Good Morning Muffins
Ingredients:
- Nonstick cooking spray
- 1 1/4 cups all-purpose flour (spooned and leveled)
- 1/2 cup packed dark-brown sugar
- 1/2 teaspoon baking soda
- 1/2 teaspoon baking powder
- 1/2 teaspoon ground nutmeg
- 1/2 teaspoon salt
- 1 cup old-fashioned rolled oats
- 1/2 cup raisins
- 3 tablespoons extra-virgin olive oil
- 1 large egg
- 1/3 cup skim milk
- 4 medium carrots, shredded
- 1 large ripe banana, mashed
- ¼ cup chopped walnuts (optional)
- ½ cup pumpkin puree in place of mashed banana
- ½ cup natural applesauce in place of mashed banana
Cooking Directions:
- Preheat oven to 400 degrees.
- Coat a 12-cup muffin pan with cooking spray. In a large bowl, whisk together flour, brown sugar, baking soda, baking powder, nutmeg, and salt until there are no lumps.
- Stir in oats and raisins.
- Add oil, egg, milk, carrots, and banana and stir until blended.
- Fill each muffin cup with 1/4 cup batter. Bake until a toothpick inserted in center of a muffin comes out clean, 23 to 25 minutes.

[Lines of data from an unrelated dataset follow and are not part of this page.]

Lemma hex_digits_spec x : group x → Forall (λ d, 0 <= d < 16) (hex_digits x) ∧ (0 < length (hex_digits x) <= 4)%nat ∧ foldl (λ n d, 16 * n + d) 0 (hex_digits x) = x.
Proof.
  intros Hx. unfold group in Hx. unfold hex_digits. split_and!.
  - rewrite !Forall_app. split_and!; repeat case_match; repeat constructor; apply Z.mod_pos_bound; lia.
  - repeat case_match; simpl; lia.
  - repeat case_match; simpl; lia.
  - change 4096 with (16 * (16 * 16)). change 256 with (16 * 16). rewrite <-!Z.div_div by lia.
    destruct (16 * (16 * 16) <=? x) eqn:E1, (16 * 16 <=? x) eqn:E2, (16 <=? x) eqn:E3; cbn [app foldl]; Z.div_mod_to_equations; lia.
Qed.

(** Text that ends the digits of a group. *)
Definition hex_end (s : list ascii) : Prop := ends_at (λ a, hex_val a = None) s.

Lemma span_hex_app ds r : Forall (λ d, 0 <= d < 16) ds → hex_end r → span_hex (map hex_char ds ++ r) = (ds, r).
Proof.
  induction 1 as [|d ds Hd _ IH]; intros Hr; cbn [map app].
  - destruct r as [|a r]; [done|]. simpl in *. by rewrite Hr.
  - cbn [span_hex]. rewrite (proj1 (hex_val_char d Hd)), IH by done. done.
Qed.

Lemma span_hex_group x r : group x → hex_end r → span_hex (appendHex x ++ r) = (hex_digits x, r).
Proof. intros Hx Hr. rewrite appendHex_digits. apply span_hex_app; [apply (hex_digits_spec x Hx)|done]. Qed.

Lemma hex_digits_length x : group x → (length (hex_digits x) =? 0)%nat || (4 <? length (hex_digits x))%nat = false.
Proof. intros Hx. destruct (hex_digits_spec x Hx) as (_ & Hl & _). apply orb_false_iff. split; [apply Nat.eqb_neq|apply Nat.ltb_ge]; lia. Qed.

(** One step of the loop: the last group; a group and a colon; a group and the ellipsis. *)
Lemma v6_last room groups ellipsis x : group x →
  v6_loop (S room) groups ellipsis (appendHex x) = Some (groups ++ [x], ellipsis, []).
Proof.
  intros Hx. rewrite <-(app_nil_r (appendHex x)). cbn [v6_loop]. rewrite span_hex_group by done. rewrite hex_digits_length by done.
  by rewrite (proj2 (proj2 (hex_digits_spec x Hx))).
Qed.

Lemma v6_colon room groups ellipsis x y s : group x → group y →
  v6_loop (S room) groups ellipsis (appendHex x ++ ":"%char :: appendHex y ++ s) = v6_loop room (groups ++ [x]) ellipsis (appendHex y ++ s).
Proof.
  intros Hx Hy. cbn [v6_loop]. rewrite span_hex_group by done. rewrite hex_digits_length by done. rewrite (proj2 (proj2 (hex_digits_spec x Hx))).
  rewrite bool_decide_eq_false_2, (bool_decide_eq_true_2 (":"%char = ":"%char)) by done. cbn [negb].
  assert (∃ a r, appendHex y ++ s = a :: r ∧ a ≠ ":"%char) as (a & r & -> & Ha).
  { rewrite appendHex_digits. destruct (hex_digits_spec y Hy) as (Hd & Hl & _). destruct (hex_digits y) as [|d ds]; [simpl in Hl; lia|].
    apply Forall_cons in Hd as [Hd _]. eexists _, _. split; [done|]. apply (hex_val_char d Hd). }
  by rewrite bool_decide_eq_false_2.
Qed.

Lemma v6_ellipsis room groups x s : group x →
  v6_loop (S room) groups None (appendHex x ++ ":"%char :: ":"%char :: s) =
  if bool_decide (s = []) then Some (groups ++ [x], Some (length (groups ++ [x])), []) else v6_loop room (groups ++ [x]) (Some (length (groups ++ [x]))) s.
Proof.
  intros Hx. cbn [v6_loop]. rewrite span_hex_group by done. rewrite hex_digits_length by done. rewrite (proj2 (proj2 (hex_digits_spec x Hx))).
  rewrite bool_decide_eq_false_2, (bool_decide_eq_true_2 (":"%char = ":"%char)) by done. done.
Qed.

Lemma v6_colons gs room groups ellipsis : gs ≠ [] → Forall group gs → (length gs <= room)%nat →
  v6_loop room groups ellipsis (colons gs) = Some (groups ++ gs, ellipsis, []).
Proof.
  revert room groups. induction gs as [|x [|y gs] IH]; intros room groups Hne Hg Hl; [done|..]; destruct room as [|room]; simpl in Hl; try lia; apply Forall_cons in Hg as [Hx Hg].
  - cbn [colons]. rewrite app_nil_r. by apply v6_last.
  - change (colons (x :: y :: gs)) with (appendHex x ++ ":"%char :: colons (y :: gs)). apply Forall_cons in Hg as Hg'. destruct Hg' as [Hy _].
    assert (∃ s, colons (y :: gs) = appendHex y ++ s) as [s Hs] by (cbn [colons]; eauto). rewrite Hs, v6_colon by done. rewrite <-Hs.
    rewrite IH; [|done..|simpl; lia]. by rewrite <-app_assoc.
Qed.

(** Groups, the ellipsis, and more groups. *)
Lemma v6_around gs hs room groups : gs ≠ [] → Forall group gs → Forall group hs → (length gs + length hs <= room)%nat →
  v6_loop room groups None (colons gs ++ ":"%char :: ":"%char :: colons hs) = Some (groups ++ gs ++ hs, Some (length (groups ++ gs)), []).
Proof.
  revert room groups. induction gs as [|x [|y gs] IH]; intros room groups Hne Hg Hh Hl; [done|..]; destruct room as [|room]; simpl in Hl; try lia; apply Forall_cons in Hg as [Hx Hg].
  - cbn [colons]. rewrite app_nil_r. rewrite v6_ellipsis by done. destruct hs as [|h hs]; [by rewrite bool_decide_eq_true_2|].
    rewrite bool_decide_eq_false_2. { rewrite v6_colons; [|done..|simpl in *; lia]. by rewrite <-app_assoc. }
    cbn [colons]. rewrite appendHex_digits. apply Forall_cons in Hh as [Hh _]. destruct (hex_digits_spec h Hh) as (_ & Hl' & _). destruct (hex_digits h); [simpl in Hl'; lia|done].
  - change (colons (x :: y :: gs)) with (appendHex x ++ ":"%char :: colons (y :: gs)). apply Forall_cons in Hg as Hg'. destruct Hg' as [Hy _].
    rewrite <-app_assoc. cbn [app].
    assert (∃ s, colons (y :: gs) ++ ":"%char :: ":"%char :: colons hs = appendHex y ++ s) as [s Hs] by (cbn [colons]; rewrite <-app_assoc; eauto). rewrite Hs, v6_colon by done. rewrite <-Hs.
    rewrite IH; [|done..|simpl in *; lia]. by rewrite <-!app_assoc.
Qed.

Lemma zero_run_spec gs : take (zero_run gs) gs = replicate (zero_run gs) 0 ∧ (zero_run gs <= length gs)%nat.
Proof.
  induction gs as [|g gs [IHt IHl]]; [done|]. simpl. destruct (Z.eqb_spec g 0) as [->|_]; simpl; [|by split; [|lia]]. rewrite IHt. split; [done|lia].
Qed.

(** The run that is left out is one of zeros. *)
Lemma longest_zeros_spec all pre best gs start l : all = pre ++ gs →
  (∀ s k, best = Some (s, k) → (2 <= k)%nat ∧ take k (drop s all) = replicate k 0 ∧ (s + k <= length all)%nat) →
  longest_zeros (length pre) best gs = Some (start, l) →
  (2 <= l)%nat ∧ take l (drop start all) = replicate l 0 ∧ (start + l <= length all)%nat.
Proof.
  revert pre best. induction gs as [|g gs IH]; intros pre best Hall Hb Hl; [by apply Hb|]. cbn [longest_zeros] in Hl.
  replace (S (length pre)) with (length (pre ++ [g])) in Hl by (rewrite length_app; simpl; lia). apply IH in Hl; [done|by rewrite <-app_assoc|].
  intros s k. destruct (_ && _) eqn:E; [|by apply Hb]. apply andb_true_iff in E as [E _]. apply Nat.leb_le in E. intros [= <- <-].
  destruct (zero_run_spec (g :: gs)) as [Ht Hlen]. split; [done|]. rewrite Hall, drop_app_length. split; [done|]. rewrite length_app. simpl in *. lia.
Qed.

Lemma string6_shape gs : string6 gs = colons gs ∧ longest_zeros 0 None gs = None ∨
  ∃ pre l post, gs = pre ++ replicate l 0 ++ post ∧ (2 <= l)%nat ∧ string6 gs = colons pre ++ [":"%char; ":"%char] ++ colons post.
Proof.
  unfold string6. destruct (longest_zeros 0 None gs) as [[start l]|] eqn:E; [right|by left].
  apply (longest_zeros_spec gs []) in E as (Hl & Ht & Hb); [|done..]. exists (take start gs), l, (drop (start + l) gs). split_and!; [|done..].
  rewrite <-Ht, <-drop_drop, !take_drop. done.
Qed.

- Serve muffins warm or at room temperature
Muffin in a Mug
Ingredients:
- 1 tsp. coconut oil
- 1 tsp cinnamon
- 1/4 cup ground or milled flax seed
- 1 tsp. baking powder
- 1 egg
- 1 packet Stevia sweetener
Cooking Directions:
- In a microwave safe large mug, melt the 1 tsp coconut oil, about 20 seconds. Swirl it around to coat the bottom of the mug and partly up the sides.
- Measure the milled flax seed, cinnamon, baking powder, egg and Stevia right into mug and mix well with a fork.
- Microwave on high power for 50 seconds. It will puff right up like a sponge cake. Very moist, it may not look like it's "done," but it is. If you press and it springs back, it's done.
- Let it cool a few minutes, and loosen sides, then remove onto a small plate or bowl. It's very "tall" so I recommend cutting it in half.
- You may then put a scant amount of butter and pure maple syrup and eat like a pancake/muffin, or with some sugar free fruit spread, or just enjoy as is.
Suggested Add-in's:
Raisins, 1 Tbsp.
Pecans, chopped, 2 Tbsp.
Mini dark choc chips, 1 Tbsp.
Walnuts, chopped, 2 Tbsp.
This is best eaten while warm, but still fine if you leave it out. You could even toast it a little in the toaster oven.